INPUT RECORDS:
------------------------------------------------
(** * The todo reducer of redux-delete-codealong

    A shallow embedding of the reducer [manageTodo] in its three id-carrying
    forms:

    - [Counter.manageTodo]: the reducer file of the application, which numbers
      todos with a module-level counter ([let id = 0]) and deletes by
      [action.id];
    - [Readme.manageTodo_whole]: the intermediate reducer of the lesson text,
      which creates [{id: uuid(), text}] objects but still filters with
      [todo !== action.payload];
    - [Readme.manageTodo]: the final reducer of the lesson text, the same
      with the filter [todo.id !== action.payload].

    Conventions of the embedding.

    - JavaScript values are the type [value]. The numbers the reducer computes
      are the values of an integer counter; they are embedded as [Z], which is
      exact for IEEE doubles below 2^53. Fractions, infinities and NaN are
      not represented.
    - An object is the finite map of its own enumerable properties together
      with a location that stands for its identity; [===] on objects compares
      locations. Objects are plain data: no accessors, no proxies, no
      prototype of their own. The reducer never writes to an object it was
      given, so a value carries the properties of the object it denotes.
    - A property read on [undefined] or [null] throws; this is the only
      exception the reducer can raise, and it is the [TypeError] of [result].
    - [console.log(action)] in the lesson's reducers writes to the console
      and is left out. *)

From Stdlib Require Import ZArith Lia.
From stdpp Require Import base option list strings gmap pretty.

Open Scope Z_scope.

(** ** JavaScript values *)

Module JS.

Definition loc := positive.

#[warnings="-register-all"]
Inductive value : Type :=
| VUndefined
| VNull
| VBool (b : bool)
| VNum (n : Z)
| VStr (s : string)
| VObj (l : loc) (props : gmap string value).

(** The outcome of evaluating an expression that may throw. *)
Inductive result (A : Type) : Type :=
| Ok (a : A)
| TypeError.
Arguments Ok {A} a.
Arguments TypeError {A}.

(** [a === b]. *)
Definition strict_eq (a b : value) : bool :=
  match a, b with
  | VUndefined, VUndefined => true
  | VNull, VNull => true
  | VBool x, VBool y => Bool.eqb x y
  | VNum x, VNum y => Z.eqb x y
  | VStr x, VStr y => String.eqb x y
  | VObj l _, VObj l' _ => Pos.eqb l l'
  | _, _ => false
  end.

(** [a !== b]. *)
Definition strict_neq (a b : value) : bool := negb (strict_eq a b).

(** The characters of a string as its indexed properties:
    ["ab"] has the properties [0: "a"] and [1: "b"]. *)
Fixpoint chars (i : nat) (s : string) : list (string * value) :=
  match s with
  | EmptyString => []
  | String c s' => (pretty i, VStr (String c EmptyString)) :: chars (S i) s'
  end.

(** The own enumerable properties of a value, as [Object.assign] and a
    property read see them. *)
Definition own_enumerable (v : value) : gmap string value :=
  match v with
  | VObj _ props => props
  | VStr s => list_to_map (chars 0 s)
  | _ => ∅
  end.

(** [v.k] for the property names the reducer reads ([type], [todo], [id],
    [payload], [text]); none of them is defined on a built-in prototype, so
    the read gives the own property or [undefined]. *)
Definition get_prop (v : value) (k : string) : result value :=
  match v with
  | VUndefined | VNull => TypeError
  | _ => Ok (default VUndefined (own_enumerable v !! k))
  end.

(** [Object.assign(target, ...sources)] on property maps: every source is
    copied over the target in turn, so a later source wins. *)
Definition Object_assign (target : gmap string value)
    (sources : list (gmap string value)) : gmap string value :=
  foldl (fun acc src => src ∪ acc) target sources.

Definition is_primitive (v : value) : bool :=
  match v with
  | VObj _ _ => false
  | _ => true
  end.

(** [v.k] where the read cannot throw. *)
Definition prop (v : value) (k : string) : value :=
  default VUndefined (own_enumerable v !! k).

(** The action takes the first case of the [switch], the same in every
    reducer: [action.type === 'ADD_TODO']. *)
Definition is_add (action : value) : bool :=
  match get_prop action "type" with
  | Ok ty => strict_eq ty (VStr "ADD_TODO")
  | TypeError => false
  end.

(** The values of a list are pairwise different under [!==]. *)
Fixpoint distinct (vs : list value) : bool :=
  match vs with
  | [] => true
  | v :: rest => forallb (fun w => strict_neq v w) rest && distinct rest
  end.

End JS.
------------------------------------------------
WORK ITEM: In the listing above, locate the line with "not represented." and the line with "and is left out. *)", then extract exactly those lines and every line between them, and nothing more.

SOLUTION TO THE PROBLEM:
      not represented.
    - An object is the finite map of its own enumerable properties together
      with a location that stands for its identity; [===] on objects compares
      locations. Objects are plain data: no accessors, no proxies, no
      prototype of their own. The reducer never writes to an object it was
      given, so a value carries the properties of the object it denotes.
    - A property read on [undefined] or [null] throws; this is the only
      exception the reducer can raise, and it is the [TypeError] of [result].
    - [console.log(action)] in the lesson's reducers writes to the console
      and is left out. *)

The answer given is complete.